» SUPPLIED DATA
(* ===== verification/Server.v ===== *)
(** internal/driver/server.go: the gRPC server and the metrics server, their
    goroutines and the wait group, and how [Run] of driver.go uses them.

    The goroutines are programs over the calls of [Effects.Net]; a process is the
    list of them with what they share: the counter of the wait group and the two
    server fields. *)
From S2P Require Import Prelude GoStrings GoUrl Types Errors Metrics Effects LinodeVolumes Sizes Config.
From S2P Require Import Controller ControllerProofs Cloud Driver.

Abbreviation net c := (call (Net c)).

(** [klog.Fatal] ends the process: what follows it is never run. *)
Definition fatal : prog unit := net Net.Fatal.

(** The fields set by SetMetricsConfig. *)
Record nonBlockingGRPCServer := { s_enableMetrics : string; s_metricsPort : string }.

Definition NewNonBlockingGRPCServer : nonBlockingGRPCServer :=
  {| s_enableMetrics := ""; s_metricsPort := "" |}.

Definition SetMetricsConfig (enableMetrics metricsPort : string) (s : nonBlockingGRPCServer)
    : nonBlockingGRPCServer :=
  {| s_enableMetrics := enableMetrics; s_metricsPort := metricsPort |}.

Definition Start (s : nonBlockingGRPCServer) (endpoint : string) (ids cs ns : bool) : prog unit :=
  let* _ := net (Net.WgAdd 1) in
  let* _ := net (Net.Go (GoServe endpoint ids cs ns)) in
  match ParseBool (s_enableMetrics s) with
  | None => Ret tt
  | Some enableMetrics =>
      if enableMetrics then
        let port := ":" +:+ s_metricsPort s in
        net (Net.Go (GoMetricsServer port))
      else Ret tt
  end.

Definition Wait : prog unit := net Net.WgWait.

(** A method of a nil server dereferences it. *)
Definition Stop : prog unit :=
  let* server := net Net.LoadServer in
  if negb server then Panic NilDereference
  else
    let* _ := net Net.GracefulStop in
    let* metricsServer := net Net.LoadMetricsServer in
    if negb metricsServer then Panic NilDereference
    else
      let* _ := net Net.MetricsShutdown in
      let* tracer := net Net.LoadTracerProvider in
      if tracer then let* _ := net Net.TracerShutdown in Ret tt else Ret tt.

Definition ForceStop : prog unit :=
  let* server := net Net.LoadServer in
  if negb server then Panic NilDereference
  else
    let* _ := net Net.Stop in
    let* metricsServer := net Net.LoadMetricsServer in
    if negb metricsServer then Panic NilDereference
    else
      let* _ := net Net.MetricsClose in
      Ret tt.

(** [if x != nil { csi.Register...(server, x) }]. *)
Definition register (set : bool) (service : Service) : prog unit :=
  if set then net (Net.Register service) else Ret tt.

(** From [net.Listen] on. *)
Definition listen_and_serve (scheme addr : string) (ids cs ns : bool) : prog unit :=
  let* err := net (Net.Listen scheme addr) in
  match err with
  | Some _ => fatal
  | None =>
      let* _ := net Net.NewServer in
      let* _ := register ids IdentityService in
      let* _ := register cs ControllerService in
      let* _ := register ns NodeService in
      let* err := net Net.Serve in
      match err with
      | Some _ => fatal
      | None => Ret tt
      end
  end.

Definition serve (endpoint : string) (ids cs ns : bool) : prog unit :=
  match url_Parse endpoint with
  | None => fatal
  | Some urlObj =>
      let scheme := u_Scheme urlObj in
      if String.eqb scheme "unix" then
        let addr := u_Path urlObj in
        let* err := call (Fs (FS.Remove addr)) in
        match err with
        | Some err => if oe_IsNotExist err then listen_and_serve scheme addr ids cs ns else fatal
        | None => listen_and_serve scheme addr ids cs ns
        end
      else if String.eqb scheme "tcp" then
        let addr := u_Host urlObj in
        listen_and_serve scheme addr ids cs ns
      else fatal
  end.

Definition startMetricsServer (addr : string) : prog unit :=
  finally (
    let* _ := net (Net.NewMetricsServer addr) in
    let* err := net Net.ListenAndServe in
    match err with
    | ErrServerClosed => Ret tt
    | HttpOther _ => fatal
    end) (Net Net.WgDone).

(** What [Run] of the driver does once the driver is ready.  The servers are passed
    as pointers in interfaces, which are not nil even when the pointers are. *)
Definition Run_server (d : LinodeDriver) (endpoint : string) : prog unit :=
  let s := SetMetricsConfig (ld_enableMetrics d) (ld_metricsPort d) NewNonBlockingGRPCServer in
  let* _ := Start s endpoint true true true in
  Wait.

#[export] Hint Unfold fatal Start Wait Stop ForceStop register listen_and_serve serve
  startMetricsServer Run_server : prog.

(** * The process *)

(** What the goroutines share: the counter of the wait group, the gRPC server with
    whether it was stopped, the metrics server with whether it was closed. *)
Record Shared := { wg : Z; grpc : option bool; http : option bool }.
(** * arxivCollector: pagination, extraction and archiving

    A shallow embedding of [script/arxivCollector.py].  Python [str] values
    are sequences of Unicode code points, dictionaries are finite maps, the
    [while True] loop of [collect_records] is a step function iterated under
    fuel, and the network and the file system are explicit arguments. *)

From Stdlib Require Import ZArith NArith Ascii String List Lia DecimalString.
From stdpp Require Import base option list gmap strings.

Local Open Scope Z_scope.

(** ** Python strings *)

Module Text.

(** A Python [str]: the sequence of its code points. *)
Abbreviation pystr := (list N).

(** An ASCII literal of the source, as a [pystr]. *)
Definition py (s : string) : pystr :=
  List.map N_of_ascii (list_ascii_of_string s).

Definition truthy (s : pystr) : bool :=
  match s with [] => false | _ :: _ => true end.

(** [str.isspace] on one code point; it is also the class [\s] of [re] on
    [str] patterns and the default set of [str.strip]. *)
Definition is_space (c : N) : bool :=
  ((9 <=? c) && (c <=? 13) || (28 <=? c) && (c <=? 32)
   || (c =? 133) || (c =? 160) || (c =? 5760)
   || (8192 <=? c) && (c <=? 8202)
   || (c =? 8232) || (c =? 8233) || (c =? 8239) || (c =? 8287)
   || (c =? 12288))%N.

(** The decimal digits are the code points of category Nd.  They come in
    runs of ten consecutive code points, for the digits 0 to 9;
    [decimal_zeros] lists the zero of each run, by the Unicode database of
    CPython 3.11 (Unicode 14.0), in code point order. *)
Definition decimal_zeros : list N :=
  [48; 1632; 1776; 1984; 2406; 2534; 2662; 2790; 2918; 3046; 3174; 3302;
   3430; 3558; 3664; 3792; 3872; 4160; 4240; 6112; 6160; 6470; 6608; 6784;
   6800; 6992; 7088; 7232; 7248; 42528; 43216; 43264; 43472; 43504; 43600;
   44016; 65296; 66720; 68912; 69734; 69872; 69942; 70096; 70384; 70736;
   70864; 71248; 71360; 71472; 71904; 72016; 72784; 73040; 73120; 92768;
   92864; 93008; 120782; 120792; 120802; 120812; 120822; 123200; 123632;
   125264; 130032]%N.

(** The digit a code point stands for, if it is a decimal digit. *)
Definition decimal_value (c : N) : option Z :=
  match List.find (λ z, (z <=? c) && (c <=? z + 9))%N decimal_zeros with
  | Some z => Some (Z.of_N (c - z))
  | None => None
  end.

(** The class [\d] of [re] on [str] patterns: every decimal digit, the
    ASCII ones and the others. *)
Definition is_digit (c : N) : bool :=
  match decimal_value c with Some _ => true | None => false end.

(** The range [0-9] of a character class. *)
Definition is_ascii_digit (c : N) : bool := ((48 <=? c) && (c <=? 57))%N.

Definition is_upper (c : N) : bool := ((65 <=? c) && (c <=? 90))%N.
Definition is_lower (c : N) : bool := ((97 <=? c) && (c <=? 122))%N.

Fixpoint drop_while (P : N -> bool) (s : pystr) : pystr :=
  match s with
  | [] => []
  | c :: r => if P c then drop_while P r else s
  end.
Lemma preserves_try_catch {C : Type} (obs : State → C)
    (body : M unit) (handler : Exn → M unit) :
  preserves obs body → (∀ e, preserves obs (handler e)) →
  preserves obs (try_catch body handler).
Proof.
  intros Hm Hf st. specialize (Hm st). unfold try_catch.
  destruct (body st) as [a st1|e st1]; cbn in *; [done|].
  by rewrite Hf.
Qed.

Lemma preserves_forEach {A C : Type} (obs : State → C) (f : A → M unit) (l : list A) :
  (∀ a, preserves obs (f a)) → preserves obs (forEach f l).
Proof.
  intros Hf. induction l as [|x l IH]; cbn [forEach].
  - apply preserves_ret.
  - apply preserves_bind; [apply Hf|]. intros _. apply IH.
Qed.

Ltac preserves_step :=
  lazymatch goal with
  | |- preserves _ (with_map _) => fail
  | |- preserves _ filterReports => fail
  | |- preserves _ validateForm => fail
  | _ =>
    first
      [ apply preserves_ret
      | apply preserves_throw
      | apply preserves_read
      | apply preserves_write; intros ?; reflexivity
      | apply preserves_bind; [|intros ?]
      | apply preserves_try_catch; [|intros ?]
      | apply preserves_forEach; intros ?
      | match goal with
        | |- preserves _ (match ?x with _ => _ end) => destruct x
        | |- preserves _ (let _ := _ in _) => cbv zeta
        end ]
  end.

Ltac preserves := repeat preserves_step.

(** ** Invariants through handlers *)

Section Maintains.
Context {C : Type} (obs : State → C) (P : State → Prop).
Hypothesis respects : ∀ st st', obs st' = obs st → P st → P st'.

Lemma maintains_preserves {A : Type} (m : M A) : preserves obs m → maintains P m.
Proof. intros Hm st HP. by apply (respects st), HP. Qed.

Lemma maintains_bind {A B : Type} (m : M A) (f : A → M B) :
  maintains P m → (∀ a, maintains P (f a)) → maintains P (m ≫= f).
Proof.
  intros Hm Hf st HP. specialize (Hm st HP). unfold mbind, M_bind.
  destruct (m st) as [a st1|e st1]; cbn in *; [|done].
  by apply Hf.
Qed.

Lemma maintains_listeners (ls : list (M unit)) (st : State) :
  (∀ m, m ∈ ls → maintains P m) → P st → P (run_listeners ls st).
Proof.
  revert st. induction ls as [|m ls IH]; intros st Hls HP; [done|].
  cbn. apply IH.
  - intros m' Hm'. apply Hls. by right.
  - apply Hls; [by left|done].
Qed.
End Maintains.

Lemma session_invariant (P : State → Prop) :
  (∀ ev st, P st → P (dispatch ev st)) →
  ∀ evs st, P st → P (session evs st).
Proof.
  intros Hstep evs. induction evs as [|ev evs IH]; intros st HP; [done|].
  change (session (ev :: evs) st) with (session evs (dispatch ev st)).
  by apply IH, Hstep.
Qed.

Lemma preserves_with_map {C : Type} (obs : State → C) (f : LMap → LMap) :
  (∀ st mp, leafletMap st = Some mp → obs (set_leafletMap (Some (f mp)) st) = obs st) →
  preserves obs (with_map f).
Proof.
  intros H st. unfold with_map. rewrite bind_read.
  destruct (leafletMap st) as [mp|] eqn:Hmp; [|done]. by apply H.
Qed.

Lemma temp_markers_group_added (name : jsstring) (mp : LMap) :
  temp_markers
    (if existsb (same_item (GroupItem name)) (map_items mp) then mp
     else mkMap (map_center mp) (map_zoom mp) (map_items mp ++ [GroupItem name]))
  = temp_markers mp.
Proof.
  destruct (existsb _ _); [done|].
  unfold temp_markers. cbn. by rewrite omap_app, app_nil_r.
Qed.

Lemma temp_markers_group_removed (name : jsstring) (mp : LMap) :
  temp_markers
    (mkMap (map_center mp) (map_zoom mp)
           (filter (λ x, same_item (GroupItem name) x = false) (map_items mp)))
  = temp_markers mp.
Proof.
  unfold temp_markers. cbn. induction (map_items mp) as [|x items IH]; [done|].
  rewrite filter_cons. destruct x as [url|name'|m]; cbn.
  - rewrite decide_True by done. by cbn.
  - destruct (decide (bool_decide (name = name') = false)); by cbn.
  - rewrite decide_True by done. cbn. by rewrite IH.
Qed.

Lemma page_obs_map (st : State) (mp mp' : LMap) :
  leafletMap st = Some mp → temp_markers mp' = temp_markers mp →
  page_obs (set_leafletMap (Some mp') st) = page_obs st.
Proof. intros Hmp Ht. unfold page_obs. cbn. by rewrite Hmp, Ht. Qed.

Lemma sync_obs_map (st : State) (mp mp' : LMap) :
  leafletMap st = Some mp → sync_obs (set_leafletMap (Some mp') st) = sync_obs st.
Proof. intros Hmp. unfold sync_obs. cbn. by rewrite Hmp. Qed.

Lemma page_obs_validateForm : preserves page_obs validateForm.
Proof. intros st. by rewrite validateForm_run. Qed.

Lemma page_obs_handleDepthSelect (this : nat) : preserves page_obs (handleDepthSelect this).
Proof.
  unfold handleDepthSelect, querySelectorAll_forEach, this_element, update_this.
  preserves; apply page_obs_validateForm.
Qed.

Lemma page_obs_handleSituationSelect (this : nat) :
  preserves page_obs (handleSituationSelect this).
Proof.
  unfold handleSituationSelect, querySelectorAll_forEach, this_element, update_this.
  preserves; apply page_obs_validateForm.
Qed.

Lemma page_obs_handleLayerToggle (this : nat) : preserves page_obs (handleLayerToggle this).
Proof.
  unfold handleLayerToggle, this_element, update_this, map_addLayer, map_removeLayer.
  preserves; apply preserves_with_map; intros st mp Hmp;
    apply (page_obs_map st mp _ Hmp);
    [apply temp_markers_group_added|apply temp_markers_group_removed].
Qed.

Lemma page_obs_handleModeToggle (this : nat) : preserves page_obs (handleModeToggle this).
Proof.
  unfold handleModeToggle, querySelectorAll_forEach, this_element, update_this.
  preserves.
Qed.

Lemma page_obs_handlePhotoUpload (file : option jsstring) :
  preserves page_obs (handlePhotoUpload file).
Proof. unfold handlePhotoUpload. preserves. Qed.

Lemma page_obs_handleReportItemClick (this : nat) :
  preserves page_obs (handleReportItemClick this).
Proof.
  unfold handleReportItemClick, map_setView. preserves.
  apply preserves_with_map. intros st mp Hmp. by apply (page_obs_map st mp).
Qed.

Lemma page_obs_toastTimeout : preserves page_obs toastTimeout.
Proof. unfold toastTimeout. preserves. Qed.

» WORK TO BE COMPLETED
Reproduce the final stretch of the data above: every line from the one holding "Lemma page_obs_handlePhotoUpload (file" through the end, inclusive, exactly as written and nothing else.

» ANSWER SPACE
Lemma page_obs_handlePhotoUpload (file : option jsstring) :
  preserves page_obs (handlePhotoUpload file).
Proof. unfold handlePhotoUpload. preserves. Qed.

Lemma page_obs_handleReportItemClick (this : nat) :
  preserves page_obs (handleReportItemClick this).
Proof.
  unfold handleReportItemClick, map_setView. preserves.
  apply preserves_with_map. intros st mp Hmp. by apply (page_obs_map st mp).
Qed.

Lemma page_obs_toastTimeout : preserves page_obs toastTimeout.
Proof. unfold toastTimeout. preserves. Qed.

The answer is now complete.